--- AVAILABLE DATA ---

Lemma take_room t tk m : mc_inv m -> mc_tasks m !! t = Some tk -> Z.of_nat (size (mc_tasks (take_task t m))) + 1 < 4294967296.
Proof.
  intros Hm E. pose proof (mi_count _ Hm). simpl. rewrite map_size_delete_Some by (by eexists).
  assert (size (mc_tasks m) <> 0%nat); [|lia]. intros H0%map_size_empty_inv. by rewrite H0 in E.
Qed.

(** A task that does not run comes in. *)
Lemma add_inv t tk m :
  mc_inv m -> mc_tasks m !! t = None -> Z.of_nat (size (mc_tasks m)) + 1 < 4294967296 -> task_ok t tk ->
  tk_state tk <> HEV_TASK_RUNNING -> (mc_current m = NULL -> tk_state tk = HEV_TASK_STOPPED) -> mc_inv (put_task t tk m).
Proof.
  intros Hm Ht Hsz Hok Hst Hcur. assert (t ∉ mc_queue m) as Hni by (apply not_queued; [done|by rewrite Ht]).
  destruct Hm as [H1 H2 H3 H4 H5 H6 H7].
  assert (forall x, x ∈ mc_queue m -> key_of (<[t := tk]> (mc_tasks m)) x = key_of (mc_tasks m) x) as Hk.
  { intros x Hx. apply key_other. by intros ->. }
  split; simpl; try done.
  - intros x. rewrite H2. split.
    + intros (tk' & E & Hr). exists tk'. rewrite lookup_insert_ne; [done|]. intros ->. by rewrite Ht in E.
    + intros (tk' & E & Hr). apply lookup_insert_Some in E as [[<- <-]|[_ E]]; [done|by exists tk'].
  - by eapply sorted_keys.
  - intros a b Ha Hb. rewrite !Hk by done. by apply H4.
  - intros x tk' [[<- <-]|[_ E]]%lookup_insert_Some; [exact Hok|by apply H5].
  - intros Hc x tk' [[<- <-]|[_ E]]%lookup_insert_Some; [by rewrite (Hcur Hc)|by eapply H6].
  - rewrite map_size_insert_None by done. lia.
Qed.

Lemma enqueue_sorted tasks t q :
  StronglySorted (fun a b => key_of tasks a <= key_of tasks b) q -> StronglySorted (fun a b => key_of tasks a <= key_of tasks b) (enqueue tasks t q).
Proof.
  unfold enqueue. induction 1 as [|x q Hs IH HF]; simpl; [repeat constructor|]. destruct (Z.ltb_spec (key_of tasks t) (key_of tasks x)).
  - constructor; [by constructor|]. constructor; [lia|]. eapply Forall_impl; [exact HF|]. simpl. lia.
  - constructor; [done|]. rewrite queue_insert_perm. by constructor.
Qed.

(** A task comes in that runs; its key is not far from the others. *)
Definition key_near (k : Z) (m : machine) : Prop :=
  0 <= k /\ (forall x, x ∈ mc_queue m -> k <= key_of (mc_tasks m) x + HEV_TASK_PRIORITY_MAX /\ key_of (mc_tasks m) x <= k + HEV_TASK_PRIORITY_MAX) /\
  (mc_current m = NULL -> k <= HEV_TASK_PRIORITY_MAX).

Lemma insert_inv t tk m :
  mc_inv m -> mc_tasks m !! t = None -> Z.of_nat (size (mc_tasks m)) + 1 < 4294967296 -> task_ok t (set_state HEV_TASK_RUNNING tk) ->
  key_near (tk_key tk) m -> mc_inv (spec_insert t tk m).
Proof.
  intros Hm Ht Hsz (Hok & Hp & Hn & Hrf & _) (H0 & Hr & Hc). unfold spec_insert. set (tk' := set_prio (tk_next tk) (set_state HEV_TASK_RUNNING tk)).
  assert (t ∉ mc_queue m) as Hni by (apply not_queued; [done|by rewrite Ht]). destruct Hm as [H1 H2 H3 H4 H5 H6 H7].
  assert (forall x, x ∈ mc_queue m -> key_of (<[t := tk']> (mc_tasks m)) x = key_of (mc_tasks m) x) as Hk.
  { intros x Hx. apply key_other. by intros ->. }
  assert (key_of (<[t := tk']> (mc_tasks m)) t = tk_key tk) as Hkt by (by rewrite key_here).
  assert (forall x, x ∈ enqueue (<[t := tk']> (mc_tasks m)) t (mc_queue m) <-> x = t \/ x ∈ mc_queue m) as Hin.
  { intros x. unfold enqueue. by rewrite queue_insert_perm, elem_of_cons. }
  split; cbn [mc_tasks mc_queue mc_current].
  - unfold enqueue. rewrite queue_insert_perm. by apply NoDup_cons.
  - intros x. rewrite Hin, H2. split.
    + intros [->|(tk2 & E & Hx)]; [exists tk'; by rewrite lookup_insert_eq|]. exists tk2. rewrite lookup_insert_ne; [done|]. intros ->. by rewrite Ht in E.
    + intros (tk2 & E & Hx). apply lookup_insert_Some in E as [[<- <-]|[_ E]]; [by left|right; by exists tk2].
  - apply enqueue_sorted. by eapply sorted_keys.
  - intros a b [->|Ha]%Hin [->|Hb]%Hin; rewrite ?Hkt, ?Hk by done; [unfold HEV_TASK_PRIORITY_MAX; lia|destruct (Hr b Hb); lia| |by apply H4].
    destruct (Hr a Ha), (H4 a a Ha Ha). lia.
  - intros x tk2 [[<- <-]|[_ E]]%lookup_insert_Some; [|by apply H5]. do 2 (split; [assumption|]). split; [exact Hn|]. by split.
  - intros Hcur x tk2 [[<- <-]|[_ E]]%lookup_insert_Some; [|by eapply H6]. split; [done|]. intros _. simpl. auto.
  - rewrite map_size_insert_None by done. lia.
Qed.

Lemma insert_take t tk m : spec_insert t tk (take_task t m) = spec_insert t tk (Machine (mc_tasks m) (without t (mc_queue m)) (mc_current m)).
Proof. unfold spec_insert. simpl. by rewrite insert_delete_eq. Qed.

Lemma put_take t tk m : put_task t tk (take_task t m) = Machine (<[t := tk]> (mc_tasks m)) (without t (mc_queue m)) (mc_current m).
Proof. unfold put_task. simpl. by rewrite insert_delete_eq. Qed.

Lemma insert_idle t tk tk' m :
  mc_inv m -> mc_tasks m !! t = Some tk' -> tk_state tk' <> HEV_TASK_RUNNING -> spec_insert t tk (take_task t m) = spec_insert t tk m.
Proof. intros Hm E Hs. rewrite insert_take, without_notin; [by destruct m|]. apply not_queued; [done|]. rewrite E. by intros ? [= <-]. Qed.

(** ** The smallest key *)

Lemma min_first m x : mc_inv m -> x ∈ mc_queue m -> mc_min m <= key_of (mc_tasks m) x <= mc_min m + HEV_TASK_PRIORITY_MAX.
Proof.
  intros [H1 H2 H3 H4 _ _ _] Hx. unfold mc_min. destruct (mc_queue m) as [|y q] eqn:Eq; [by apply elem_of_nil in Hx|].
  destruct (H4 x y Hx ltac:(by left)) as [_ ?]. apply StronglySorted_cons in H3 as [H3 _]. rewrite Forall_forall in H3.
  apply elem_of_cons in Hx as [->|Hx]; [split; [done|unfold HEV_TASK_PRIORITY_MAX; lia]|]. split; [by apply H3|done].
Qed.

Lemma min_pos m : mc_inv m -> 0 <= mc_min m.
Proof.
  intros [_ _ _ H4 _ _ _]. unfold mc_min. destruct (mc_queue m) as [|y q]; [done|]. by apply (H4 y y); left.
Qed.

Lemma min_start m : mc_inv m -> mc_current m = NULL -> mc_min m <= HEV_TASK_PRIORITY_MAX.
Proof.
  intros Hm Hc. unfold mc_min. destruct (mc_queue m) as [|y q] eqn:Eq; [done|]. destruct (proj1 (mi_run _ Hm y)) as (tk & E & Hs); [rewrite Eq; by left|].
  unfold key_of. rewrite E. simpl. by eapply (mi_start _ Hm).
Qed.

Lemma near_min k m : mc_inv m -> mc_min m <= k <= mc_min m + HEV_TASK_PRIORITY_MAX -> (mc_current m = NULL -> k <= HEV_TASK_PRIORITY_MAX) -> key_near k m.
Proof.
  intros Hm Hk Hc. pose proof (min_pos _ Hm). split; [lia|]. split; [|done]. intros x Hx%(min_first _ _ Hm). lia.
Qed.

Lemma insert_min t tk m :
  t ∉ mc_queue m -> mc_min (spec_insert t tk m) = match mc_queue m with [] => tk_key tk | _ => Z.min (tk_key tk) (mc_min m) end.
Proof.
  intros Hni. unfold mc_min, spec_insert, enqueue.
  cbn [mc_tasks mc_queue]. destruct (mc_queue m) as [|x q]; simpl; [by rewrite key_here|].
  rewrite key_here, (key_other _ _ _ x) by set_solver. cbn [tk_key set_prio set_state].
  destruct (Z.ltb_spec (tk_key tk) (key_of (mc_tasks m) x)); [rewrite key_here; simpl; lia|]. rewrite key_other by set_solver. lia.
Qed.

---

PROBLEM TO SOLVE » In the records above, find each line with the word "comes" and copy it out.

EXPECTED ANSWER »
(** A task that does not run comes in. *)
(** A task comes in that runs; its key is not far from the others. *)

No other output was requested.